* [What to produce]
From the first line to the last, return the data exactly as it stands.

[Opening Task inputs section]

(* ===== verification/StateSpec.v ===== *)
(** * The state as a stack of worlds

    What [src/state] promises: a world gives every address its account, code and
    storage; the operations write to the topmost world, a checkpoint copies it
    and reverting drops worlds.  A world is read off a journal over the base
    that the database has. *)

From S2P Require Import Prelude Bytes External Thor Block BlockCorrect Trie StackedMap AccountState.

Definition is160 (a : Z) : Prop := 0 ≤ a < 2 ^ 160.

(** What the state relies on.  The hash of code is injective on the code that
    occurs, which [isCode] describes. *)
Class StateEnvSpec `{Rlp} `{Crypto} `{Drlp} `{StateEnv} (isCode : bytes → Prop) : Prop := {
  keccak_range : ∀ c, is256 (keccak256 c);
  isCode_nil : isCode [];
  keccak_inj : ∀ c c', isCode c → isCode c' → keccak256 c = keccak256 c' → c = c';
  address_hash_inj : ∀ a b, is160 a → is160 b → blake2b (be 20 a) = blake2b (be 20 b) → a = b;
  slot_hash_inj : ∀ a b, is256 a → is256 b → blake2b (be 32 a) = blake2b (be 32 b) → a = b;
  rlp_bytes_nonempty : ∀ i, rlp_bytes i ≠ [];
  rlp_split_str : ∀ b, rlp_split (rlp_bytes (rlp_str b)) = Some (false, b);
  rlp_split_list : ∀ l, ∃ b, rlp_split (rlp_bytes (rlp_list l)) = Some (true, b);
  trieHash_range : ∀ m, is256 (trieHash m);
  trieHash_nonzero : ∀ m, trieHash m ≠ 0;
  trieHash_empty : ∀ m, trieHash m = from_be emptyRoot ↔ m = ∅;
}.

Abbreviation jrnl := (list (skey * sval)).

(** ** Worlds *)
Record world := MkWorld {
  acct : Address → Account;
  code : Address → bytes;
  slot : Address → Bytes32 → bytes;
}.

Definition upd {A} (a : Z) (x : A) (f : Z → A) : Z → A := λ b, if b =? a then x else f b.
Lemma upd_eq {A} a (x : A) f : upd a x f a = x.
Proof. unfold upd. by rewrite Z.eqb_refl. Qed.
Lemma upd_ne {A} a b (x : A) f : b ≠ a → upd a x f b = f b.
Proof. unfold upd. intros. by rewrite (proj2 (Z.eqb_neq b a)). Qed.

Definition w_account (a : Address) (v : Account) (w : world) : world :=
  MkWorld (upd a v (acct w)) (code w) (slot w).
Definition w_code (a : Address) (c : bytes) (w : world) : world :=
  MkWorld (acct w) (upd a c (code w)) (slot w).
Definition w_slot (a : Address) (k : Bytes32) (raw : bytes) (w : world) : world :=
  MkWorld (acct w) (code w) (upd a (upd k raw (slot w a)) (slot w)).
Definition w_delete (a : Address) (w : world) : world :=
  MkWorld (upd a emptyAccount (acct w)) (upd a [] (code w)) (upd a (λ _, []) (slot w)).

(** Worlds that cannot be told apart. *)
Record same (w w' : world) : Prop := {
  same_acct : ∀ a, acct w a = acct w' a;
  same_code : ∀ a, code w a = code w' a;
  same_slot : ∀ a k, slot w a k = slot w' a k;
}.
#[export] Instance same_equivalence : Equivalence same.
Proof.
  split.
  - by intros w.
  - intros w w' []. by split.
  - intros w1 w2 w3 [] []. split; intros; etrans; eauto.
Qed.

Section spec.
Context `{HRlp : Rlp} `{HCrypto : Crypto} `{HDrlp : Drlp} `{HEnv : StateEnv}.
Context {isCode : bytes → Prop} `{!StateEnvSpec isCode}.

Definition codeHashOf (c : bytes) : bytes := if (0 <? length c)%nat then be 32 (keccak256 c) else [].

(** ** The base

    [loaded]: the world that a trie of the database holds, with the metadata of
    each account. *)
Section base.
Variable db : MuxDB.

Definition openedStorage (a : Account) (am : AccountMetadata) : result MTrie :=
  openStorage db (StorageID am) (BytesToBytes32 (StorageRoot a)) (storageVer am).

Record loaded_at (trie : MTrie) (addr : Address) (a : Account) (am : AccountMetadata) (c : bytes)
    (st : Bytes32 → bytes) : Prop := {
  at_account : loadAccount trie addr = Ok (a, am);
  at_codeHash : CodeHash a = codeHashOf c;
  at_isCode : isCode c;
  at_code : c ≠ [] → mdCodes db !! codeHashOf c = Some c;
  at_noMeta : StorageRoot a = [] → am = metadata0;
  at_noStorage : StorageRoot a = [] → ∀ k, is256 k → st k = [];
  at_storage : StorageRoot a ≠ [] → ∃ t m, openedStorage a am = Ok t ∧ mtContents t = Ok m ∧
    ∀ k, is256 k → st k = (default ([], []) (m !! secureKey (be 32 k))).1;
}.

Definition loaded (trie : MTrie) (w : world) (metaOf : Address → AccountMetadata) : Prop :=
  ∀ a, is160 a → loaded_at trie a (acct w a) (metaOf a) (code w a) (slot w a).

Variable trie0 : MTrie.
Variable w0 : world.
Variable metaOf : Address → AccountMetadata.
Hypothesis Hbase : loaded trie0 w0 metaOf.

(** The invariant of the caches. *)
Record object_ok (addr : Address) (co : cachedObject) : Prop := {
  object_data : coData co = acct w0 addr;
  object_meta : coMeta co = metaOf addr;
  object_code : coCode co = [] ∨ coCode co = code w0 addr;
  object_trie : ∀ t, coTrie co = Some t → StorageRoot (acct w0 addr) ≠ [] ∧
    openedStorage (acct w0 addr) (metaOf addr) = Ok t;
  object_storage : ∀ k v, is256 k → coStorage co !! k = Some v → v = slot w0 addr k;
}.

[Closing Task inputs section]

* [Result]
(* ===== verification/StateSpec.v ===== *)
(** * The state as a stack of worlds

    What [src/state] promises: a world gives every address its account, code and
    storage; the operations write to the topmost world, a checkpoint copies it
    and reverting drops worlds.  A world is read off a journal over the base
    that the database has. *)

From S2P Require Import Prelude Bytes External Thor Block BlockCorrect Trie StackedMap AccountState.

Definition is160 (a : Z) : Prop := 0 ≤ a < 2 ^ 160.

(** What the state relies on.  The hash of code is injective on the code that
    occurs, which [isCode] describes. *)
Class StateEnvSpec `{Rlp} `{Crypto} `{Drlp} `{StateEnv} (isCode : bytes → Prop) : Prop := {
  keccak_range : ∀ c, is256 (keccak256 c);
  isCode_nil : isCode [];
  keccak_inj : ∀ c c', isCode c → isCode c' → keccak256 c = keccak256 c' → c = c';
  address_hash_inj : ∀ a b, is160 a → is160 b → blake2b (be 20 a) = blake2b (be 20 b) → a = b;
  slot_hash_inj : ∀ a b, is256 a → is256 b → blake2b (be 32 a) = blake2b (be 32 b) → a = b;
  rlp_bytes_nonempty : ∀ i, rlp_bytes i ≠ [];
  rlp_split_str : ∀ b, rlp_split (rlp_bytes (rlp_str b)) = Some (false, b);
  rlp_split_list : ∀ l, ∃ b, rlp_split (rlp_bytes (rlp_list l)) = Some (true, b);
  trieHash_range : ∀ m, is256 (trieHash m);
  trieHash_nonzero : ∀ m, trieHash m ≠ 0;
  trieHash_empty : ∀ m, trieHash m = from_be emptyRoot ↔ m = ∅;
}.

Abbreviation jrnl := (list (skey * sval)).

(** ** Worlds *)
Record world := MkWorld {
  acct : Address → Account;
  code : Address → bytes;
  slot : Address → Bytes32 → bytes;
}.

Definition upd {A} (a : Z) (x : A) (f : Z → A) : Z → A := λ b, if b =? a then x else f b.
Lemma upd_eq {A} a (x : A) f : upd a x f a = x.
Proof. unfold upd. by rewrite Z.eqb_refl. Qed.
Lemma upd_ne {A} a b (x : A) f : b ≠ a → upd a x f b = f b.
Proof. unfold upd. intros. by rewrite (proj2 (Z.eqb_neq b a)). Qed.

Definition w_account (a : Address) (v : Account) (w : world) : world :=
  MkWorld (upd a v (acct w)) (code w) (slot w).
Definition w_code (a : Address) (c : bytes) (w : world) : world :=
  MkWorld (acct w) (upd a c (code w)) (slot w).
Definition w_slot (a : Address) (k : Bytes32) (raw : bytes) (w : world) : world :=
  MkWorld (acct w) (code w) (upd a (upd k raw (slot w a)) (slot w)).
Definition w_delete (a : Address) (w : world) : world :=
  MkWorld (upd a emptyAccount (acct w)) (upd a [] (code w)) (upd a (λ _, []) (slot w)).

(** Worlds that cannot be told apart. *)
Record same (w w' : world) : Prop := {
  same_acct : ∀ a, acct w a = acct w' a;
  same_code : ∀ a, code w a = code w' a;
  same_slot : ∀ a k, slot w a k = slot w' a k;
}.
#[export] Instance same_equivalence : Equivalence same.
Proof.
  split.
  - by intros w.
  - intros w w' []. by split.
  - intros w1 w2 w3 [] []. split; intros; etrans; eauto.
Qed.

Section spec.
Context `{HRlp : Rlp} `{HCrypto : Crypto} `{HDrlp : Drlp} `{HEnv : StateEnv}.
Context {isCode : bytes → Prop} `{!StateEnvSpec isCode}.

Definition codeHashOf (c : bytes) : bytes := if (0 <? length c)%nat then be 32 (keccak256 c) else [].

(** ** The base

    [loaded]: the world that a trie of the database holds, with the metadata of
    each account. *)
Section base.
Variable db : MuxDB.

Definition openedStorage (a : Account) (am : AccountMetadata) : result MTrie :=
  openStorage db (StorageID am) (BytesToBytes32 (StorageRoot a)) (storageVer am).

Record loaded_at (trie : MTrie) (addr : Address) (a : Account) (am : AccountMetadata) (c : bytes)
    (st : Bytes32 → bytes) : Prop := {
  at_account : loadAccount trie addr = Ok (a, am);
  at_codeHash : CodeHash a = codeHashOf c;
  at_isCode : isCode c;
  at_code : c ≠ [] → mdCodes db !! codeHashOf c = Some c;
  at_noMeta : StorageRoot a = [] → am = metadata0;
  at_noStorage : StorageRoot a = [] → ∀ k, is256 k → st k = [];
  at_storage : StorageRoot a ≠ [] → ∃ t m, openedStorage a am = Ok t ∧ mtContents t = Ok m ∧
    ∀ k, is256 k → st k = (default ([], []) (m !! secureKey (be 32 k))).1;
}.

Definition loaded (trie : MTrie) (w : world) (metaOf : Address → AccountMetadata) : Prop :=
  ∀ a, is160 a → loaded_at trie a (acct w a) (metaOf a) (code w a) (slot w a).

Variable trie0 : MTrie.
Variable w0 : world.
Variable metaOf : Address → AccountMetadata.
Hypothesis Hbase : loaded trie0 w0 metaOf.

(** The invariant of the caches. *)
Record object_ok (addr : Address) (co : cachedObject) : Prop := {
  object_data : coData co = acct w0 addr;
  object_meta : coMeta co = metaOf addr;
  object_code : coCode co = [] ∨ coCode co = code w0 addr;
  object_trie : ∀ t, coTrie co = Some t → StorageRoot (acct w0 addr) ≠ [] ∧
    openedStorage (acct w0 addr) (metaOf addr) = Ok t;
  object_storage : ∀ k v, is256 k → coStorage co !! k = Some v → v = slot w0 addr k;
}.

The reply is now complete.